*Exercise aim:*
All lines holding the word "bits" should be located in the records and copied.

Stored data:
---+---

Lemma length_padded m : zlen m < 2 ^ 61 -> (64 * (length (padded m) / 64))%nat = length (padded m).
Proof.
  intros Hm. pose proof (zlen_nonneg m). unfold padded.
  assert (0 <= 8 * zlen m / 2 ^ 32 < 2 ^ 32) by (Z.to_euclidean_division_equations; lia).
  rewrite !be32_bytes_spec by (done || apply Z.mod_pos_bound; lia). rewrite !length_app, length_replicate. cbn [length be32].
  unfold zlen in *. set (k := (length m + (1 + (Z.to_nat ((55 - Z.of_nat (length m)) mod 64) + (4 + 4))))%nat).
  assert (Z.of_nat k mod 64 = 0) as Hk by (unfold k; Z.to_euclidean_division_equations; lia).
  apply Nat2Z.inj. rewrite Nat2Z.inj_mul, Nat2Z.inj_div. Z.to_euclidean_division_equations. lia.
Qed.

Lemma hash_finish_spec ctx m :
  absorbed ctx m -> zlen m < 2 ^ 61 ->
  exists ctx', hash_finish block ctx = Ret ctx' /\ ctx_state ctx' = hash_blocks compress init m /\ good (ctx_state ctx').
Proof.
  intros Ha Hm. pose proof Ha as (? & ? & _ & _ & _ & Hmb & _ & Hsize & _). unfold hash_finish.
  rewrite Hsize. pose proof (zlen_nonneg m).
  rewrite (land_63 (zlen m)). rewrite Z.land_comm, land_63.
  assert ((55 - zlen m mod 64) mod 64 = (55 - zlen m) mod 64) as -> by (Z.to_euclidean_division_equations; lia).
  set (z := (55 - zlen m) mod 64). assert (0 <= z < 64) as Hz by (apply Z.mod_pos_bound; lia).
  set (pad1 := 0x80 :: replicate (Z.to_nat z) 0).
  assert (hash_pad = pad1 ++ replicate (63 - Z.to_nat z) 0) as ->.
  { unfold hash_pad, pad1. cbn [app]. rewrite <-replicate_add. do 2 f_equal. lia. }
  assert (zlen pad1 = 1 + z) as Hlp by (unfold pad1; rewrite zlen_cons, zlen_replicate; lia).
  assert (is_bytes pad1) as Hbp by (constructor; [unfold is_byte; lia|apply Forall_replicate; unfold is_byte; lia]).
  destruct (hash_update_spec ctx m pad1 Ha Hbp) as (ctx1 & Hu1 & Ha1); [lia|].
  rewrite <-Hlp, (hash_update_extend _ _ _ _ _ Hu1). run.
  assert (u32 (Z.shiftr (zlen m) 29) = 8 * zlen m / 2 ^ 32) as ->.
  { rewrite Z.shiftr_div_pow2 by lia. change (2 ^ 32) with (2 ^ 29 * 8). rewrite (Z.mul_comm 8), Z.div_mul_cancel_r by lia.
    apply u32_small. Z.to_euclidean_division_equations. lia. }
  assert (u32 (Z.shiftl (zlen m) 3) = 8 * zlen m mod 2 ^ 32) as ->.
  { unfold u32. by rewrite Z.shiftl_mul_pow2, Z.mul_comm by lia. }
  set (bits := be32_bytes _ ++ be32_bytes _).
  assert (is_bytes bits /\ zlen bits = 8) as [Hbb Hlb].
  { assert (0 <= 8 * zlen m / 2 ^ 32 < 2 ^ 32) by (Z.to_euclidean_division_equations; lia).
    unfold bits. rewrite !be32_bytes_spec by (done || apply Z.mod_pos_bound; lia).
    split; [apply Forall_app; split; apply be32_byte|done]. }
  destruct (hash_update_spec ctx1 (m ++ pad1) bits Ha1 Hbb) as (ctx2 & Hu2 & Ha2); [rewrite zlen_app; lia|].
  rewrite Hlb in Hu2. exists ctx2. split; [done|].
  assert ((m ++ pad1) ++ bits = padded m) as Hpadded.
  { unfold padded, pad1, bits. rewrite <-(assoc app). done. }
  rewrite Hpadded in Ha2. destruct Ha2 as (blocks & rest & Hcat & Hbs & Hr & _ & _ & _ & Hst & Hg & _).
  split; [|done]. rewrite Hst. unfold hash_blocks.
  pose proof (length_padded m Hm) as Hlen.
  assert (rest = []) as ->.
  { apply length_zero_iff_nil. rewrite Hcat, length_app, length_concat_64 in Hlen by done. lia. }
  rewrite app_nil_r in Hcat. rewrite Hcat, length_concat_64 by done.
  rewrite Nat.mul_comm, Nat.div_mul by lia. by rewrite chunks_concat.
Qed.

---+---

*Final answer:*
  set (bits := be32_bytes _ ++ be32_bytes _).
  assert (is_bytes bits /\ zlen bits = 8) as [Hbb Hlb].
    unfold bits. rewrite !be32_bytes_spec by (done || apply Z.mod_pos_bound; lia).
  destruct (hash_update_spec ctx1 (m ++ pad1) bits Ha1 Hbb) as (ctx2 & Hu2 & Ha2); [rewrite zlen_app; lia|].
  assert ((m ++ pad1) ++ bits = padded m) as Hpadded.
  { unfold padded, pad1, bits. rewrite <-(assoc app). done. }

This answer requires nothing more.